Questa fanciullina farà i miei stessi errori, ormai è scritto e non può opporsi al suo destino di degrado. Non capisce nessuna delle persone incontrate, dimostrandosi ancora più vuota e pazza del previsto, una bambola rotta.

Oh, mia piccola Alice, sarai stanca. Vieni qui e riposa, il letto è cosi comodo!
Sorrido, senza curarmi di far finire subito la partita di questa nuova pedina con il sottile stiletto, che nascondo dietro la schiena.
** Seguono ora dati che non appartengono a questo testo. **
(** The invariant after a hit of [MetaCacheReferenceItemBuffer]. *)
Lemma wf_referenced w p it tr clk :
  wf w → load_item (st w) p = Some it →
  Z.of_nat (length (borrowed w)) < LONG_MAX - 1 →
  wf (mkWorld
        (mkState (MetaCache (st w))
           (<[p := BItem (mkItem (ItemBuffer it) (ItemIndex it) (ExpirationTime it)
                            (RefCount it + 1))]> (Pool (st w))) tr)
        ((ItemBuffer it + sizeof_ITEM_BUFFER) :: borrowed w) clk).
Proof.
  intros Hwf Hit Hlen.
  destruct (wf_item w Hwf p it Hit) as ((b & Hb & Hbp) & Hidx & Hexp & Hrc & Hpos).
  assert (Hbne : ItemBuffer it ≠ p).
  { intros Heq. rewrite Heq in Hb. exact (block_item_buffer _ _ _ _ Hit Hb). }
  split; simpl.
  - apply (wf_capacity w Hwf).
  - apply (wf_index w Hwf).
  - apply (wf_timeout w Hwf).
  - apply (wf_bucket_count w Hwf).
  - apply (wf_count w Hwf).
  - apply (wf_nodup w Hwf).
  - apply (wf_buckets w Hwf).
  - intros i chain p' Hi Hp'.
    destruct (wf_chain w Hwf i chain p' Hi Hp') as (it' & Hit' & Hidx').
    destruct (decide (p' = p)) as [->|Hne].
    + rewrite Hit in Hit'. injection Hit' as <-.
      eexists (mkItem _ _ _ _). split; [|exact Hidx'].
      apply load_item_Some. simpl. by rewrite lookup_insert_eq.
    + exists it'. split; [|done]. apply load_item_Some. simpl.
      rewrite lookup_insert_ne by done. by apply load_item_Some.
  - intros x [v Hx]. apply (wf_address w Hwf).
    apply load_item_Some in Hit.
    destruct (decide (x = p)) as [->|]; [eauto|].
    rewrite lookup_insert_ne in Hx by done. eauto.
  - intros x Hx. destruct (decide (x = p)) as [->|].
    + by rewrite lookup_insert_eq in Hx.
    + rewrite lookup_insert_ne in Hx by done. by eapply (wf_raw w Hwf).
  - intros p' it' Hit'. apply load_item_Some in Hit'. simpl in Hit'. simpl.
    destruct (decide (p' = p)) as [->|Hne].
    + rewrite lookup_insert_eq in Hit'. injection Hit' as <-. simpl.
      rewrite decide_True by done.
      split_and!; try done; try lia.
      exists b. split; [|done]. apply load_buffer_Some. simpl.
      rewrite lookup_insert_ne by done. by apply load_buffer_Some.
    + rewrite lookup_insert_ne in Hit' by done. apply load_item_Some in Hit'.
      destruct (wf_item w Hwf p' it' Hit') as ((b' & Hb' & Hbp') & Hidx' & Hexp' & Hrc' & Hpos').
      assert (ItemBuffer it' ≠ p).
      { intros Heq. rewrite Heq in Hb'. exact (block_item_buffer _ _ _ _ Hit Hb'). }
      assert (ItemBuffer it' ≠ ItemBuffer it).
      { intros Heq. rewrite Heq in Hb'. congruence. }
      split_and!; try done.
      * exists b'. split; [|done]. apply load_buffer_Some. simpl.
        rewrite lookup_insert_ne by done. by apply load_buffer_Some.
      * rewrite decide_False by lia. lia.
  - intros x b' Hb'. apply load_buffer_Some in Hb'. simpl in Hb'.
    destruct (decide (x = p)) as [->|Hne].
    { by rewrite lookup_insert_eq in Hb'. }
    rewrite lookup_insert_ne in Hb' by done. apply load_buffer_Some in Hb'.
    destruct (wf_buffer w Hwf x b' Hb') as ((it' & Hit' & Hx') & Hsz).
    split; [|done].
    destruct (decide (Item b' = p)) as [Hip|Hip].
    + rewrite Hip in Hit'. rewrite Hit in Hit'. injection Hit' as <-.
      exists (mkItem (ItemBuffer it) (ItemIndex it) (ExpirationTime it) (RefCount it + 1)).
      split; [|exact Hx'].
      apply load_item_Some. simpl. rewrite Hip. by rewrite lookup_insert_eq.
    + exists it'. split; [|done]. apply load_item_Some. simpl.
      rewrite lookup_insert_ne by done. by apply load_item_Some.
  - intros q Hq.
    assert (is_Some (load_buffer (st w) (q - sizeof_ITEM_BUFFER))) as [b' Hb'].
    { apply elem_of_cons in Hq as [->|Hq]; [|by apply (wf_borrowed w Hwf)].
      exists b. rewrite <- Hb. f_equal. lia. }
    exists b'. apply load_buffer_Some. simpl.
    rewrite lookup_insert_ne; [by apply load_buffer_Some|].
    intros Heq. rewrite <- Heq in Hb'. exact (block_item_buffer _ _ _ _ Hit Hb').
  - rewrite Nat2Z.inj_succ. lia.
Qed.

Lemma next_index_range i : is_UINT64 (next_index i).
Proof.
  unfold next_index. case_decide; [|apply to_UINT64_range].
  unfold is_UINT64, UINT64_MAX. lia.
Qed.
Nessuno può prendere il mio posto ricordalo falsa "Alice", neppure se lo dicono gli altri.
Ora sono io la regina.

Fante, mi aiuteresti fante a disfarmi delle prove? Gli schizzi di sangue, dal calore fin troppo fastidioso sul mio corpo, si notano sul vermiglio ed il bianco delle coperte, compreso il nero del mio vestito. Potresti bruciarle in un allegro falò? Sarebbe spettacolare per i bambini e monito di festa, mentre nessuno nota nulla a parte noi due colpevoli, legati da un cuore ormai nero.
Ehi signor fante dal cuore spezzato, mio "gemello" perduto, sarai tu il mio amore passeggero d'ora in poi? Ballando seguendo una melodia dimenticata affoghiamo nel nostro dolore, oscuro come l'odio e gelido come il ghiaccio. Non importa chi colpiamo con il nostro egoismo, lo trasciniamo senza rimpianti nell'oblio.
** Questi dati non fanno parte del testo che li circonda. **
(** * VISOR: tracking pipeline and job registry

    A shallow embedding of the orchestration core of the VISOR backend:
    - [app/services/video_processor.py]: IoU, greedy track assignment, the
      frame loop of [process_video] and the per-track enrichment
      [_process_tracked_object];
    - [app/api/process.py]: the in-memory job registry
      ([start_processing], [get_processing_status], [get_tracking_data],
      [process_video_task] with its two callbacks);
    - [app/services/grounding_dino_service.py]: the non-maximum
      suppression that [detect_products] applies to the detections, and
      its IoU.

    Numbers.  Python [int] is [Z].  Python [float] is modelled by exact
    rationals [Q]: every arithmetic expression of the source is kept as
    written, but evaluated without rounding error.  Float equality is
    [Qeq] ([==]).  Division raises [ZeroDivisionError] on a zero divisor,
    as in Python.

    Collaborators (detector, segmenter, product search) are opaque and
    fallible: they are fields of the [VideoProcessor] record, they may
    raise, and their answer may depend on the history of calls. *)

From Stdlib Require Import QArith Qround Qabs Lqa Sorted.
From stdpp Require Import gmap strings list fin_maps pretty.

Open Scope Z_scope.

(** ** Python numerics *)

Module Py.

(** [a < b] on floats. *)
Definition lt (a b : Q) : bool := negb (Qle_bool b a).

(** [max(a, b)]: the first argument is kept unless the second is
    strictly greater. *)
Definition max (a b : Q) : Q := if lt a b then b else a.

(** [min(a, b)]: the first argument is kept unless the second is
    strictly smaller. *)
Definition min (a b : Q) : Q := if lt b a then b else a.

(** [int(q)]: truncation toward zero. *)
Definition int (q : Q) : Z := Z.quot (Qnum q) (Zpos (Qden q)).

(** [round(q)] with one argument: nearest integer, ties to even.  The
    source never calls it; it is here to state what the specification
    says about sampling. *)
Definition round (q : Q) : Z :=
  let f := Qfloor q in
  let r := (q - inject_Z f)%Q in
  match (r ?= 1 # 2)%Q with
  | Lt => f
  | Gt => f + 1
  | Eq => if Z.even f then f else f + 1
  end.

End Py.

(** ** Bounding boxes and IoU ([video_processor.py], lines 61-85) *)

Record BBox := mkBBox { x : Q; y : Q; width : Q; height : Q }.

Definition _calculate_iou (box1 box2 : BBox) : Q :=
  let x1_min := x box1 in
  let y1_min := y box1 in
  let x1_max := (x1_min + width box1)%Q in
  let y1_max := (y1_min + height box1)%Q in
  let x2_min := x box2 in
  let y2_min := y box2 in
  let x2_max := (x2_min + width box2)%Q in
  let y2_max := (y2_min + height box2)%Q in
  let inter_x_min := Py.max x1_min x2_min in
  let inter_y_min := Py.max y1_min y2_min in
  let inter_x_max := Py.min x1_max x2_max in
  let inter_y_max := Py.min y1_max y2_max in
  if Py.lt inter_x_max inter_x_min || Py.lt inter_y_max inter_y_min then 0%Q
  else
    let inter_area :=
      ((inter_x_max - inter_x_min) * (inter_y_max - inter_y_min))%Q in
    let box1_area := (width box1 * height box1)%Q in
    let box2_area := (width box2 * height box2)%Q in
    let union_area := (box1_area + box2_area - inter_area)%Q in
    if Py.lt 0 union_area then (inter_area / union_area)%Q else 0%Q.

(** *** Areas, for stating what IoU computes *)

Definition box_area (b : BBox) : Q := (width b * height b)%Q.

(** Signed length of the overlap of the intervals [[lo1, lo1 + len1]] and
    [[lo2, lo2 + len2]]; negative when they are apart. *)
Definition overlap (lo1 len1 lo2 len2 : Q) : Q :=
  (Py.min (lo1 + len1) (lo2 + len2) - Py.max lo1 lo2)%Q.

Definition intersection_area (a b : BBox) : Q :=
  (overlap (x a) (width a) (x b) (width b)
   * overlap (y a) (height a) (y b) (height b))%Q.

Definition union_area (a b : BBox) : Q :=
  (box_area a + box_area b - intersection_area a b)%Q.


(** ** Detections and the tracker ([video_processor.py], lines 87-125)

    A detection is the dict built by the detector: [bbox], [label],
    [confidence].  [_assign_track_ids] sets the key ['track_id'] on each
    current detection; a dict that carries the key is a [Tracked]. *)

Record Detection := mkDetection {
  bbox : BBox;
  label : string;
  confidence : Q
}.

Record Tracked := mkTracked {
  det : Detection;
  track_id : Z
}.

(** Minimum IoU threshold, the literal [0.3] of line 100. *)
Definition IOU_THRESHOLD : Q := 3 # 10.

(** First branch (lines 89-94): no previous detections, every detection
    gets a new id. *)
Fixpoint assign_new (current_detections : list Detection) (next_track_id : Z)
  : list Tracked * Z :=
  match current_detections with
  | [] => ([], next_track_id)
  | detection :: rest =>
      let (out, n) := assign_new rest (next_track_id + 1) in
      (mkTracked detection next_track_id :: out, n)
  end.

(** Inner loop (lines 103-115) over [previous_detections], threading
    [best_iou] and [best_match]. *)
Fixpoint best_match_loop (curr_det : Detection) (matched : gset Z)
    (previous_detections : list Tracked)
    (best_iou : Q) (best_match : option Tracked) : Q * option Tracked :=
  match previous_detections with
  | [] => (best_iou, best_match)
  | prev_det :: rest =>
      if decide (track_id prev_det ∈ matched) then
        best_match_loop curr_det matched rest best_iou best_match
      else if negb (String.eqb (label curr_det) (label (det prev_det))) then
        best_match_loop curr_det matched rest best_iou best_match
      else
        let iou := _calculate_iou (bbox curr_det) (bbox (det prev_det)) in
        if Py.lt best_iou iou then
          best_match_loop curr_det matched rest iou (Some prev_det)
        else
          best_match_loop curr_det matched rest best_iou best_match
  end.

(** Outer loop (lines 99-123) over [current_detections], threading
    [matched] and [next_track_id]. *)
Fixpoint match_loop (current_detections : list Detection)
    (previous_detections : list Tracked)
    (matched : gset Z) (next_track_id : Z) : list Tracked * Z :=
  match current_detections with
  | [] => ([], next_track_id)
  | curr_det :: rest =>
      match snd (best_match_loop curr_det matched previous_detections
                   IOU_THRESHOLD None) with
      | Some best_match =>
          let (out, n) :=
            match_loop rest previous_detections
              ({[track_id best_match]} ∪ matched) next_track_id in
          (mkTracked curr_det (track_id best_match) :: out, n)
      | None =>
          let (out, n) :=
            match_loop rest previous_detections matched (next_track_id + 1) in
          (mkTracked curr_det next_track_id :: out, n)
      end
  end.

Definition _assign_track_ids (current_detections : list Detection)
    (previous_detections : list Tracked) (next_track_id : Z)
  : list Tracked * Z :=
  match previous_detections with
  | [] => assign_new current_detections next_track_id
  | _ :: _ => match_loop current_detections previous_detections ∅ next_track_id
  end.

(** *** The matching rule, stated declaratively

    These definitions follow the words of the specification and are what
    [_assign_track_ids] is compared with. *)

(** IoU of a current detection with a previous track. *)
Definition iou_with (d : Detection) (p : Tracked) : Q :=
  _calculate_iou (bbox d) (bbox (det p)).

(** Previous tracks not yet matched in this call and sharing the label,
    in iteration order. *)
Definition candidates (d : Detection) (matched : gset Z)
    (previous_tracks : list Tracked) : list Tracked :=
  filter (λ p, (track_id p ∉ matched) ∧ (label (det p) = label d))
    previous_tracks.

(** [p] is the earliest candidate of maximum IoU. *)
Definition first_max (d : Detection) (cands : list Tracked) (p : Tracked)
  : Prop :=
  ∃ k : nat,
    cands !! k = Some p ∧
    (∀ q, q ∈ cands → (iou_with d q <= iou_with d p)%Q) ∧
    (∀ (j : nat) q, (j < k)%nat → cands !! j = Some q →
       (iou_with d q < iou_with d p)%Q).

(** One detection: reuse the id of the best candidate when its IoU
    exceeds the threshold and consume it, else take a fresh id. *)
Inductive match_step (previous_tracks : list Tracked)
  : gset Z → Z → Detection → Tracked → gset Z → Z → Prop :=
| step_reuse matched n d p :
    first_max d (candidates d matched previous_tracks) p →
    (IOU_THRESHOLD < iou_with d p)%Q →
    match_step previous_tracks matched n d
      (mkTracked d (track_id p)) ({[track_id p]} ∪ matched) n
| step_fresh matched n d :
    (∀ q, q ∈ candidates d matched previous_tracks →
       (iou_with d q <= IOU_THRESHOLD)%Q) →
    match_step previous_tracks matched n d (mkTracked d n) matched (n + 1).

(** All detections of one update call, in input order. *)
Inductive match_run (previous_tracks : list Tracked)
  : gset Z → Z → list Detection → list Tracked → gset Z → Z → Prop :=
| run_nil matched n :
    match_run previous_tracks matched n [] [] matched n
| run_cons matched n d ds t matched1 n1 ts matched2 n2 :
    match_step previous_tracks matched n d t matched1 n1 →
    match_run previous_tracks matched1 n1 ds ts matched2 n2 →
    match_run previous_tracks matched n (d :: ds) (t :: ts) matched2 n2.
"Miei chiari amici, riprendiamoci le nostre vite!" sollevando un bicchiere di vino in alto verso il soffitto decorato della sala, seguita dai presenti entusiasti.

Un patto di fratellanza ed unione di gruppo così fioco, ma abbastanza forte da creare legami essenziali con lo stesso scopo. Riprendiamoci i nostri finali Fante e signor coniglio.. Ah già, mi hai abbandonata da tempo senza che me ne accorgessi, la tua voce non mi raggiunge più, accecata dal suo stesso odio, quello della regina decaduta.
Il buio avvolge ogni cosa, le parole del brucaliffo risuonano nella mente: "ragazzina sei solo una copia, non lo realizzi? Che mente ristretta la tua.." soffia uno sbuffo di fumo violaceo, che cancella il paesaggio ed avvolge ogni cosa, compresa la coscienza.
"Forza Alice è ora di svegliarsi." Mormora piano una voce maschile, chiara, ma allo stesso tempo tremolante e dolce, come quella di una madre.

 

Non voglio lasciare il mio mondo.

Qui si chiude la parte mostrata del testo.